26 de dezembro de 2014

O Desaparecimento de Eleanor Rigby (Ned Benson, 2014)

Ned Benson, diretor de O Desaparecimento de Eleanor Rigby (The Disappearance of Eleanor Rigby, 2014) deve estar saturado de ouvir falar de sua produção. Estrelado pela fascinante Jessica Chastain e o sempre simpático James McAvoy, Eleanor Rigby possui o total de três versões para o cinema. E todas as três foram, de certa forma, lançadas para o público, mesmo que não comercialmente. Exibido originalmente em 2013 no Festival de Toronto, a produção de Benson era dividida em duas partes, uma contava a história pela perspectiva da personagem título e a outra pela perspectiva do marido, Conor. Em seguida da exibição no festival, o diretor já encaminhava um terceiro corte, juntando a visão de ambos e que seria lançada comercialmente.




Batizada devido à famosa canção dos Beatles, Eleanor (Chastain) é casada com Conor (McAvoy) e como o filme coloca nos minutos iniciais, são o casal perfeito. Fugindo de pagar a conta em um restaurante se mostram românticos e é notável como se complementam. Mas tudo muda com a tentativa de suicídio de Eleanor e seu subito desaparacimento, que também leva a uma insistência em não querer rever Conor. A plateia é colocada em banho-Maria sem saber ao certo o que levou o casal a esse momento tão triste da relação. E, aos poucos, Benson vai nos dando indícios ali e acolá e, assim como seus personagens, tudo fica nas entrelinhas sem ousar falar diretamente a respeito. Entramos automaticamente no luto que Eleanor vive constantemente.

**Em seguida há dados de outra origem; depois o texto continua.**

(** With three acceptors, one message is enough for the learner to deliver the
    next instance. *)
Lemma chosen_delivers `{KH : KHash T} (l : learner T) (ack : paxos_accepted) freed v :
  kh_wf (instances l) -> kh_size (instances l) < KH_LIMIT -> lrn_acceptors l = 3 -> is_u32 (iid ack) ->
  0 < iid ack -> current_iid l = iid ack -> value ack = PaxosValue PAXOS_VALUE_SIZE (Some v) -> length v = 8%nat ->
  exists l1 l2, learner_receive_chosen l ack = Some l1 /\
    learner_deliver_next l1 freed = Some (1, l2, Some (set_aid ack 2)) /\ current_iid l2 = u32 (iid ack + 1).
Proof.
  intros Hwf Hroom Hn Hi Hpos Hcur Hv Hlen.
  assert (forall a, paxos_accepted_dup (set_aid ack a) = set_aid ack a) as Hdup.
  { intros a. unfold paxos_accepted_dup, paxos_value_copy. destruct ack as [i b vb aid' v0]. simpl in *. subst v0.
    unfold set_value, set_aid. simpl. by rewrite take_ge by (unfold PAXOS_VALUE_SIZE; lia). }
  destruct (kh_put_total (instances l) (iid ack) (instance_new 3) Hwf Hi Hroom) as [[[h k] rv] Hput].
  destruct (kh_map_put _ _ _ _ _ _ Hwf Hi Hput) as (Hwf' & _ & Hslot & Hrv & _).
  set (done_ := Learner.Instance (iid ack) (ballot ack) [None; Some (set_aid ack 1); Some (set_aid ack 2)]
                  (Some (set_aid ack 2))).
  unfold learner_receive_chosen. rewrite Hcur, Z.ltb_irrefl. unfold learner_create_instance. rewrite Hn, Hput.
  cbn [mbind option_bind]. destruct (Z.eqb_spec rv (-1)); [lia|]. cbn [negb assert_ mbind option_bind with_instances lrn_acceptors].
  destruct (two_votes ack Hpos Hdup) as (i1 & i2 & Hu1 & Hu2 & Hq). rewrite Hn, Hu1. cbn [mbind option_bind]. rewrite Hu2.
  cbn [mbind option_bind]. unfold learner_close. cbn [lrn_acceptors with_instances]. rewrite Hn, Hq. cbn [mbind option_bind].
  fold done_.
  destruct (kh_set_spec h k (iid ack) (instance_new 3) done_ Hwf' Hslot) as (Hwf2 & Hend & Hsl).
  match goal with |- exists l1 l2, Some ?x = Some l1 /\ _ => set (l1 := x); exists l1 end.
  eexists. split; [done|].
  assert (instances l1 = kh_set h k done_ /\ current_iid l1 = iid ack /\ lrn_acceptors l1 = 3) as (Hinst & Hc1 & Hn1).
  { unfold l1. by destruct (_ <? _). }
  assert (kh_slot (kh_set h k done_) k = Some (iid ack, done_)) as Hs by (by rewrite Hsl, decide_True).
  unfold learner_deliver_next, learner_get_current_instance, learner_get_instance. rewrite Hinst, Hc1, Hn1.
  rewrite (proj2 (kh_lookup_slot _ (iid ack) k done_ Hwf2 Hi) Hs). cbn [instance_has_quorum final_value done_ mbind option_bind].
  cbn [negb final_value]. split.
  { f_equal. f_equal. f_equal. unfold set_value, paxos_value_copy. destruct ack as [i b vb aid' v0]. simpl in *. subst v0.
    simpl. by rewrite take_ge by (unfold PAXOS_VALUE_SIZE; lia). }
  cbn [current_iid learner_delete_instance with_instances]. f_equal. f_equal.
  destruct (learner_get_gap _ _) as [[? g]|]; [|exact Hc1]. unfold learner_delete_gap. by destruct (negb _).
Qed.

(** ** One message *)

Section replica.
Context {D : Dpdk} {E : Eth} `{KH : KHash T} `{SA : StorageApi H} {CB X : Type} {EN : P4Env CB X}.
Implicit Types (c : p4xos_configuration) (d : dev) (h : paxos_hdr) (w : app_lcore_params_worker (worker_state T H CB)) (g : globals X).
Implicit Types (st : worker_state T H CB).

Lemma switch_prepare c (x : X) d i src h st :
  px_msgtype h = PREPARE -> replica_switch c x d i src h st =
    ('(ret, h, st) ← prepare_handler c h st; Some (Result ret (reply_if ret src) h c x d st)).
Proof. intros Hty. unfold replica_switch. by rewrite Hty. Qed.

Lemma switch_accept c (x : X) d i src h st :
  px_msgtype h = ACCEPT -> replica_switch c x d i src h st =
    ('(ret, h, st) ← accept_handler c h st; Some (Result ret (reply_if ret src) h c x d st)).
Proof. intros Hty. unfold replica_switch. by rewrite Hty. Qed.

Lemma switch_chosen c (x : X) d i src h st :
  px_msgtype h = PAXOS_CHOSEN -> replica_switch c x d i src h st =
    ('(ret, h, x, d, st) ← learner_chosen_handler c x d i h st;
     if negb (Z.land (leader c) (preexec_window c) =? 0) then Some (Result ret (Reply (sin_addr (acceptor_addr c))) h c x d st)
     else if respond_to_client c =? 0 then Some (Result DROP_ORIGINAL_PACKET Return h c x d st)
     else Some (Result ret (Reply (sin_addr (client c))) h c x d st)).
Proof. intros Hty. unfold replica_switch. by rewrite Hty. Qed.

(** The handler runs when its switch runs, and leaves a Paxos packet. *)
Lemma replica_runs g d m w pkt src h r :
  mbuf_get d m = Some pkt -> paxos_packet pkt src h ->
  replica_switch (conf g) (application g) d (worker_id w) src h (paxos_stats pkt (worker_paxos w)) = Some r ->
  hdr_ok (res_hdr r) ->
  exists pkt', finish (res_conf r) pkt (res_action r) (res_hdr r) = Some pkt' /\
    replica_handler g d m w = Some (res_ret r, Globals (res_conf r) (res_x r), mbuf_set (res_dev r) m pkt',
                                               set_worker_paxos w (res_state r)) /\
    paxos_packet pkt' (source_after (res_conf r) src (res_action r)) (res_hdr r) /\
    forall dst, res_action r = Reply dst -> get_addr (data pkt') 30 = Some (u32 dst).
Proof.
  intros Hget Hpkt Hsw Hok. unfold replica_handler. rewrite Hget. cbn [mbind option_bind].
  rewrite (pre_process_paxos _ _ _ _ Hpkt). cbn [mbind option_bind]. change (PAXOS_PACKET =? PAXOS_PACKET) with true.
  cbn [negb]. change (sizeof_ether_hdr + 12) with 26. change get_paxos_offset with 42.
  rewrite (pp_src _ _ _ Hpkt), (pp_hdr _ _ _ Hpkt). cbn [mbind option_bind]. rewrite Hsw. cbn [mbind option_bind].
  destruct (finish_packet (res_conf r) pkt src h (res_action r) (res_hdr r) Hpkt Hok) as (pkt' & Hf & Hp & Hd).
  exists pkt'. rewrite Hf. done.
Qed.

Lemma replica_crashes g d m w pkt src h :
  mbuf_get d m = Some pkt -> paxos_packet pkt src h ->
  replica_switch (conf g) (application g) d (worker_id w) src h (paxos_stats pkt (worker_paxos w)) = None ->
  replica_handler g d m w = None.
Proof.
  intros Hget Hpkt Hsw. unfold replica_handler. rewrite Hget. cbn [mbind option_bind].
  rewrite (pre_process_paxos _ _ _ _ Hpkt). cbn [mbind option_bind]. change (PAXOS_PACKET =? PAXOS_PACKET) with true.
  cbn [negb]. change (sizeof_ether_hdr + 12) with 26. change get_paxos_offset with 42.
  rewrite (pp_src _ _ _ Hpkt), (pp_hdr _ _ _ Hpkt). cbn [mbind option_bind]. by rewrite Hsw.
Qed.
End replica.

Lemma copy_value_full old v : length old = 8%nat -> length v = 8%nat -> copy_value old v PAXOS_VALUE_SIZE = Some v.
Proof.
  intros Ho Hv. unfold copy_value. assert (read_at v 0 PAXOS_VALUE_SIZE = Some v) as ->.
  { apply read_at_Some. unfold PAXOS_VALUE_SIZE. rewrite Hv. split_and!; [lia..|]. change (Z.to_nat 0) with 0%nat.
    change (Z.to_nat 8) with 8%nat. by rewrite drop_0, take_ge by lia. }
  cbn [mbind option_bind]. unfold write_at. rewrite Ho, Hv. change ((0 <=? 0) && (0 + Z.of_nat 8 <=? Z.of_nat 8)) with true.
  cbv iota. change (Z.to_nat 0) with 0%nat. by rewrite take_0, drop_ge, app_nil_r by lia.
Qed.

(** The headers the handlers make fit their fields. *)
Lemma hdr_ok_accepted h t id : hdr_ok h -> hdr_ok (set_acptid (set_msgtype h t) id).
Proof.
  unfold hdr_ok. cbn -[Z.pow]. pose proof (Z.mod_pos_bound t (2 ^ 8) eq_refl). pose proof (Z.mod_pos_bound id (2 ^ 16) eq_refl).
  unfold u8, u16. intuition lia.
Qed.

Lemma paxos_src_u32 pkt src h : paxos_packet pkt src h -> u32 src = src.
Proof.
  intros [_ _ _ _ Hs _]. unfold get_addr in Hs. apply fmap_Some in Hs as (bs & Hr%read_at_length & ->).
  pose proof (le_combine_range bs). apply Z.mod_small. rewrite Hr in *. lia.
Qed.
Lemma overfull_buffer_loses :
  exists d' o', @buffer_to_send (sim false) (fun ret => 0 <? ret) sim_full_dev sim_full 0 13 2 = Some (d', o') /\
    held o' 0 = [] /\ contents (sim_view d') 1 = [10; 11] /\ sent (sim_view d') = [] /\ freed (sim_view d') = [].
Proof. eexists _, _. split; [vm_compute; reflexivity|]. by vm_compute. Qed.

(** ** Witness: a value is delivered, and the checkpoint timer runs *)

Notation sim_state := (worker_state Khash.khash (mem_storage Khash.khash) unit).

Definition sim_plane_conf : p4xos_configuration :=
  P4xosConfiguration 0 0 0 0 0 zero_sockaddr zero_sockaddr zero_sockaddr zero_sockaddr zero_sockaddr
    0 0 0 0 0 0 0 0 0 1 0 0 0 0 None.

(** Core 0 sends to port 0. *)
Definition sim_plane_app : app_params sim_state :=
  let t := tx (@zero_io (sim false)) in
  let io := AppLcoreParamsIo (rx (@zero_io (sim false)))
              (IoTx (tx_rings t) (nic_ports t) 1 (tx_mbuf_out t) (tx_mbuf_out_flush t) (nic_ports_count t) (nic_ports_iters t)) in
  let a := @zero_app (sim false) sim_state in
  AppParams (AppLcoreParams (e_APP_LCORE_IO io) 0 :: replicate 3 (AppLcoreParams e_APP_LCORE_DISABLED 0)) (nic_rx_queue_mask a)
    (nic_tx_port_mask a) (pools a) (lpm_tables a) (lpm_rules a) (n_lpm_rules a) 0 0 0 0 32 2 2 2 1 2 29 (p4xos_conf a) 0 false
    (map_worker_lcore a) (map_lcore_worker a).

(** The callback sends a checkpoint message for every value. *)
Definition sim_checkpoint (d : sim_dev) (io : app_lcore_params_io) (n : Z) : option (sim_dev * app_lcore_params_io) :=
  @send_checkpoint_message (sim false) sim_eth Khash.khash (mem_storage Khash.khash) unit _ sim_env sim_plane_app sim_plane_conf
    d io (sim_worker None None) n.

#[local] Instance sim_ios_env : @P4Env (sim false) unit (with_ios (list (Z * Z * option (list byte)))) := {|
  rte_timer_init d _ _ := d : @dev (sim false);
  rte_timer_reset d _ _ _ := (0, d);
  rte_timer_subsystem_init d := d;
  rte_get_timer_hz := 1000;
  gettimeofday _ := {| tv_sec := 0; tv_usec := 0 |};
  freed_iid _ := 0;
  latency_line _ _ _ := 10;
  call _ x d id i v _ :=
    io ← x.2 !! 0%nat;
    '(d, io) ← sim_checkpoint d io i;
    Some ((x.1 ++ [(id, i, v)], <[0%nat := io]> x.2), d, v);
|}.

Lemma sim_ios_laws : @P4EnvLaws (sim false) (sim_laws false) sim_eth Khash.khash (mem_storage Khash.khash) unit _ sim_ios_env.
Proof.
  constructor; [|done|done]. intros cb x ios d id iid v n x' ios' d' v' Hrun. cbn [call sim_ios_env fst snd] in Hrun.
  apply bind_Some in Hrun as (io & Hio & Hrun). apply bind_Some in Hrun as ([d1 io1] & Hs & [= <- <- <- <-]).
  by eapply moved_checkpoint.
Qed.

Definition sim_plane_worker : app_lcore_params_worker sim_state :=
  let w := sim_worker (Some (learner_new 1 3)) (Some sim_acc0) in
  AppLcoreParamsWorker (1 :: replicate 15 0) 1 (worker_out w) (lpm_table w) 0 0 (worker_mbuf_in w) (worker_paxos w).

Definition sim_chosen : sim_dev :=
  SimDev (View [10] [] [] (set_contents (fun _ => []) 1 [10])) {[10 := sim_msg PAXOS_CHOSEN 1 3 (sim_value x61)]} [] 1 0.

Definition sim_running : @plane (sim false) sim_state (globals (list (Z * Z * option (list byte)))) :=
  Plane (Globals sim_plane_conf []) (sim_chosen : @dev (sim false)) [sim_rx_core] [sim_plane_worker].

Jessica Chastain surge roubando com momentos belíssimos ao lado de atrizes como Viola Davis e a francesa Isabelle Huppert (que interpreta a mãe de Eleanor). Como temática, o filme acaba lembrando produções como Reencontrando a Felicidade (2011) e até mesmo A Árvore da Vida (2011), também estrelado por Chastain. O Desaparecimento de Eleanor Rigby realmente deve ser excepcional em suas outras duas versões que visitam a perspectiva individual de Eleanor e Conor, justificando melhor algumas escolhas e ações dos personagens. Mas essa terceira versão, que ganhou informalmente o subtítulo de "Eles", ganha muito ao transmitir o sentimento que persegue o casal protagonista.



24 de julho de 2014

Grace de Mônaco (de Olivier Dahan, 2014)

Uma sensação de desapontamento perpassa toda a exibição de Grace de Mônaco (Grace de Monaco, 2014), e o sentimento não é apenas gerado devido as altas expectativas pela história da atriz e princesa Grace Kelly (Nicole Kidman), mas também pela direção pobre e exagerada de Olivier Dahan, diretor de Piaf - Um Hino ao Amor (2007).

Se em Piaf, a direção de Dahan era salva pela perfomance carismática de Marion Cottilard e em como conseguiu de forma satisfatória se utilizar do melodrama, aqui em Grace, quase 7 anos após a cinebiografia da cantora francesa, assistimos à uma produção sem carisma, sem paixão e que parece se firmar em estruturas que poderiam ser fortes e interessantes, mas que se tornam fracas e sem muita profundidade: política, insatisfação, sacrifícios e a força de uma mulher, não de Grace Kelly atriz ou Grace, a Princesa de Mônaco, mas sim o papel que uma mulher precisa exercer em função daqueles que ama e com isso, sacrificar-se.

Não era exagerada a reação de Harvey Weinstein em querer reeditar a obra para lançá-la no mercado norte-americano. Um dos problemas de Dahan reside exatamente aí, na montagem e no ritmo que essa dá ao seu filme. Sem focar nos closes e se aproximando de planos detalhe dos olhos de Kidman durante toda cena tensa ou emocional, o diretor é puro excesso. Mesmo que isso seja característico de sua inspiração principal, os melodramas, sua direção deixaria Douglas Sirk com vergonha. Afinal, ao contrário de Dahan, Sirk (pai do melodrama) com todo seu domínio não ameaçava abordar um assunto ou o apontava de forma superficial, ia no cerne da problemática apontada. Faltou coragem a Dahan de encontrar esse cerne. Mas resta ao diretor apenas o sentimento que Grace Kelly deve ter sentido ao ver que sua vida em Mônaco seria só mais um papel ficcional que viria a desempenhar: frustração.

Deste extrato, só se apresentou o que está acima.